(* ===== verification/Manager.v ===== *)
(** * The backend manager ([crates/basil-core/src/core/manager.rs])

    Per-key routing: a dotted catalog name resolves to its entry, its backend
    declaration and the backend instance; every operation checks that it is
    defined on the key's class and then calls that backend at the key's path.
    The operations are programs over [BackendCall]; the private key of a
    materialize-to-use key is read inside the operation that uses it.

    The [step] and [age] tools are parameters; a failing system random source
    is not modelled.  The version limits of [state.rs] are here too. *)

From S2P Require Import Prelude RustStr Bytes BTreeMap Nkey RustCrypto CoseTypes Cbor CoseCodec.
From S2P Require Import CoseProfile LocalCrypto Xkey Schema Backend CryptoProvider.

(** ** Errors *)

Inductive SealingFailure := SealingMalformed | SealingOpenFailed.
Inductive SigningFailure := SigningMalformed.

Inductive ManagerError :=
| UnknownKey (key : string)
| UnknownBackend (key backend : string)
| OpNotValidForClass (op key : string) (class : Class_)
| KeyTypeUnsupported (backend op : string) (t : KeyType)
| ManagerUnsupported (op : string)
| AeadMismatch (key : string) (requested : AeadAlgorithm) (actual : string)
| KemAlgorithmMismatch (key requested actual : string)
| ValueRotateNeedsSet (key : string)
| NixCacheEnrollmentError (key reason : string)
| NixCacheRotationForbidden (key : string)
| Sealing_ (f : SealingFailure)
| UnsealContextNotPermitted (key : string)
| Signing (f : SigningFailure)
| MissingPublicPath (key : string)
| Provider (e : ProviderError)
| MBackend (e : BackendError).

Definition from_seal (e : SealError) : SealingFailure :=
  match e with
  | BoxOpenFailed => SealingOpenFailed
  | BadKeyLength _ _ | BadNonceLength _ _ | SealKdfFailed | BoxSealFailed => SealingMalformed
  end.

Definition from_cose_open (e : OpenError) : SealingFailure :=
  match e with
  | OpenFailed => SealingOpenFailed
  | OpenDecode _ | RecipientKeyMismatch | PartyMismatch | OpenProvider _ => SealingMalformed
  end.

Definition nats_curve_error (e : XKeyError) : ManagerError :=
  Sealing_ (match e with
            | XKeyOpenFailed => SealingOpenFailed
            | XNkey _ | UnexpectedXKeyPrefix _ | BadXKeyVersion | BadXKeyCiphertextLen _
            | XKeyRandomnessFailed | XKeySealFailed => SealingMalformed
            end).

Definition from_sign (e : EdSignError) : SigningFailure :=
  match e with EdBadSeedLength _ _ | BadFieldLength _ _ _ => SigningMalformed end.

(** ** Types *)

Record ProviderGate := { local_software_allowed : bool }.

Record ProviderDispatch := {
  pd_provider : CryptoProviderId;
  pd_algorithm : string;
  pd_custody : CustodyMode;
}.

Record KeyProviderDescriptor := {
  kd_policy : ProviderPolicy;
  kd_provider : option CryptoProviderId;
  kd_custody : option CustodyMode;
  kd_version : option string;
  kd_backend_native_available : bool;
}.

Record MlKemEnvelopeParts := {
  mp_encapsulated_key : bytes_;
  mp_nonce : bytes_;
  mp_ciphertext : bytes_;
}.

Record BrokerLimits := {
  max_encrypt_size : N;
  max_payload_size : N;
  grace_versions : N;
  svid_ttl_secs : N;
  retain_versions : option N;
}.

(** [saturating_sub] is [N]'s subtraction. *)
Definition grace_floor (l : BrokerLimits) (latest : N) : N :=
  let floor := (latest - grace_versions l)%N in
  if (floor <? 1)%N then 1%N else floor.

Definition retention_floor (l : BrokerLimits) (latest : N) : option N :=
  match retain_versions l with
  | Some retain =>
      let floor := (latest - retain)%N in
      Some (if (floor <? 1)%N then 1%N else floor)
  | None => None
  end.

Inductive CatalogKind := KindSigning | KindValue | KindEncryption.

Record WireCatalogEntry := {
  wc_name : string;
  wc_kind : CatalogKind;
  wc_key_type : option KeyType;
  wc_latest_version : N;
}.

Inductive NixCacheEnrollmentDisposition := Created | Existing.

Record NixCacheEnrollment := {
  ne_key_name : string;
  ne_public_key : bytes_;
  ne_backend_version : N;
  ne_disposition : NixCacheEnrollmentDisposition;
}.

Record NixCacheDescription := {
  nd_key_name : string;
  nd_public_key : bytes_;
  nd_backend_version : N;
}.

Record NixCacheSignature := { ns_identity : NixCacheDescription; ns_signature : bytes_ }.

Record GeneratedWrite := { gw_key_id : string; gw_value : bytes_ }.

(** ** Routing *)

Record BackendManager := {
  catalog : Catalog;
  instances : list (string * BackendInfo);
}.

Definition BackendManager_new (c : Catalog) (b : list (string * BackendInfo))
    : result ManagerError BackendManager :=
  let? _ :=
    check_each (λ '(name, entry),
      return_err (UnknownBackend name (backend entry)) when
        match get b (backend entry) with None => true | Some _ => false end otherwise Ok tt)
      (keys_ c) in
  Ok {| catalog := c; instances := b |}.

Record Routed := {
  r_name : string;
  r_backend : BackendInfo;
  r_entry : KeyEntry;
  r_backend_ref : BackendRef;
  r_engine : Engine;
}.

Definition r_path (r : Routed) : string := path (r_entry r).
Definition r_public_path (r : Routed) : option string := public_path (r_entry r).
Definition r_class (r : Routed) : Class_ := class (r_entry r).
Definition r_key_type (r : Routed) : option KeyAlgorithm := key_type (r_entry r).

Definition backend_declares_provides (r : Routed) : bool :=
  negb ((match engines (r_backend_ref r) with [] => true | _ => false end)
        && (match capabilities (r_backend_ref r) with [] => true | _ => false end)
        && (match mint_key_types (r_backend_ref r) with [] => true | _ => false end)).

Definition require_mint_key_type (r : Routed) (op : string) (t : KeyType)
    : result ManagerError unit :=
  let algorithm := from_wire_key_type t in
  if negb (backend_declares_provides r)
     || bool_decide (algorithm ∈ mint_key_types (r_backend_ref r))
  then Ok tt
  else Err (KeyTypeUnsupported (backend (r_entry r)) op t).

*Exercise prompt:*
Each line in the records that carries "Routed" must be copied out.

*Response to this exercise:*
Record Routed := {
Definition r_path (r : Routed) : string := path (r_entry r).
Definition r_public_path (r : Routed) : option string := public_path (r_entry r).
Definition r_class (r : Routed) : Class_ := class (r_entry r).
Definition r_key_type (r : Routed) : option KeyAlgorithm := key_type (r_entry r).
Definition backend_declares_provides (r : Routed) : bool :=
Definition require_mint_key_type (r : Routed) (op : string) (t : KeyType)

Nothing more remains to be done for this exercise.